Marie Neurath designed science books for children in the mid-20th century, using clever visual techniques to explain scientific ideas. An exhibition about her work at the House of Illustration in London draws upon collections held here at the University of Reading. Here we take a look at some of the innovative techniques Marie Neurath used to communicate science.

Marie Neurath (1898–1986) co-developed with Otto Neurath a simplified pictographic language called Isotype (International System of Typographic Picture Education). After fleeing Vienna in the 1940s she came to London and directed a team of writers and illustrators at the Isotype Institute. There, among other projects, Marie and her team produced visually exciting science books for children, published by Max Parrish until the 1970s.

These included ‘The Wonder World of Nature’, a series of books for seven-to-ten-year-olds published between 1952 and 1962 providing simple explanations of strange things that happen in nature. Another series, ‘Wonders of the modern world’ ambitiously aimed to explain topics from atomic energy to telegraphy and engineering, while the ‘Visual Science’ series (19501952) was intended for use in schools, introducing science in a creative and stimulating way for pupils and teachers.
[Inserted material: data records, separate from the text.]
(** * cland: notification file parser and store

    A shallow embedding of the Go packages [exchange] (the notification
    file parser) and [db] (the SQL store), with the properties of the
    ingestion pipeline proved about them.

    Go strings are byte sequences; they are modelled by [string], whose
    characters ([ascii]) are the bytes.  A Go [map[string]string] is a
    [gmap string string]; a nil map is [None]. *)

From Stdlib Require Import ZArith Ascii String List Bool Lia.
From stdpp Require Import base option list gmap strings fin_maps.

Open Scope string_scope.

(** ** The part of Go's [strings] package used by the parser *)

Module Strings.

(** [strings.HasPrefix(s, prefix)] *)
Definition HasPrefix (s pre : string) : bool := String.prefix pre s.

(** [strings.Join(elems, sep)] *)
Fixpoint Join (elems : list string) (sep : string) : string :=
  match elems with
  | [] => ""
  | [x] => x
  | x :: rest => x ++ sep ++ Join rest sep
  end.

(** [strings.Cut(s, sep)] for a one-byte separator: the text before and
    after the first occurrence of [sep], or [None] when [sep] is absent. *)
Fixpoint Cut (s : string) (sep : ascii) : option (string * string) :=
  match s with
  | EmptyString => None
  | String c rest =>
      if Ascii.eqb c sep then Some ("", rest)
      else match Cut rest sep with
           | Some (before, after) => Some (String c before, after)
           | None => None
           end
  end.

(** [strings.SplitN(s, sep, n)] for a one-byte separator and [n >= 0]:
    at most [n] substrings, the last one being the unsplit remainder;
    [n = 0] gives no substring at all. *)
Fixpoint SplitN (s : string) (sep : ascii) (n : nat) : list string :=
  match n with
  | O => []
  | S O => [s]
  | S n' =>
      match Cut s sep with
      | None => [s]
      | Some (before, after) => before :: SplitN after sep n'
      end
  end.

(** [strings.Split(s, sep)] for a one-byte separator: all the substrings
    between the separators; a string without separator, the empty string
    included, gives itself alone. *)
Fixpoint Split (s : string) (sep : ascii) : list string :=
  match s with
  | EmptyString => [""]
  | String c rest =>
      if Ascii.eqb c sep then "" :: Split rest sep
      else match Split rest sep with
           | first :: others => String c first :: others
           | [] => [String c ""]
           end
  end.

(** The table [asciiSpace] of strings.go: tab, line feed, vertical tab,
    form feed, carriage return, space. *)
Definition asciiSpace (c : ascii) : bool :=
  let n := nat_of_ascii c in
  (n =? 9)%nat || (n =? 10)%nat || (n =? 11)%nat || (n =? 12)%nat
  || (n =? 13)%nat || (n =? 32)%nat.

(** [unicode.IsSpace] on the runes that take two bytes in UTF-8:
    U+0085 (C2 85) and U+00A0 (C2 A0). *)
Definition isSpace2 (b1 b2 : ascii) : bool :=
  let n1 := nat_of_ascii b1 in
  let n2 := nat_of_ascii b2 in
  (n1 =? 194)%nat && ((n2 =? 133)%nat || (n2 =? 160)%nat).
Marie used bold colours and techniques such as magnification and cross sections to explain complex scientific concepts in a simple way, bringing science to life for generations of children.

Up close

In Too Small to See (1956) we see a magnified view of a fly’s leg, explaining how it is able to walk upside down upon a ceiling, and ‘Inside the atom’ (1956) visualises the internal structure of an atom. Close-ups or microscopic views feature heavily in the Isotype children’s books.

‘The magic knife’

‘The magic knife’ was a term used by Marie in If You Could See Inside (1948) to explain cross section drawings, which give the appearance of cutting through an object, such as a building, to reveal its inner workings. In Railways under London (1948) a cross-section of the London Underground is combined with Isotype pictograms.

Side by side

Comparison is used in many of Marie’s illustrations in a variety of ways – from how birds’ beaks shape differs according to the types of food that they eat, to differences across time and space (seasons and climates). These pages are from The Wonder World of Birds (1953) and Visual Science (Book 1) (1950).

Component parts

Showing the component parts of a mechanical or engineered object was a technique that Marie used to illustrate complex processes, or the application of sources of power such as electricity. She often used everyday objects – such as the alarm clock, kettle and iron we see here – to encourage children’s engagement with the science behind how they work. These pages feature in Machines Which Seem to Think (1954), top, and What Is Electricity? (1964).

Building up a story

To get across the idea of things happening in sequence, Marie repeated the base image of a drawing to tell a story. The cross-section of the earth from The Wonder World of Land and Water (1957) (top) shows step by step how a geyser is formed, for example. In The Wonder World of Birds (1953), the story of cockatoo watchmen is told against a backdrop of trees, sky, grass and water.

A rich resource for research

The Otto and Marie Neurath Isotype Collection was given to the University of Reading by Marie Neurath in 1971. It is the most comprehensive archive of the work of the Isotype movement, including documents, letters, published books, and artefact relating to the working methods and principles of the movement from its beginnings in 1920s Vienna.

The collection is a treasure trove for researchers interested in social history, graphic design of data, science communication, inter-War modernism, the history of information design, and campaigns and initiatives that address social and economic planning, public health, housing, and other dimensions of life.

The exhibition ‘Marie Neurath: Picturing Science’ runs until 3 November 2019 at the House of Illustration in London and is part of an AHRC-funded project led by Sue Walker and Eric Kindel from the University of Reading’s Department of Typography & Graphic Communication. The exhibition is co-curated by the project team at Reading and project partners House of Illustration and Design Science.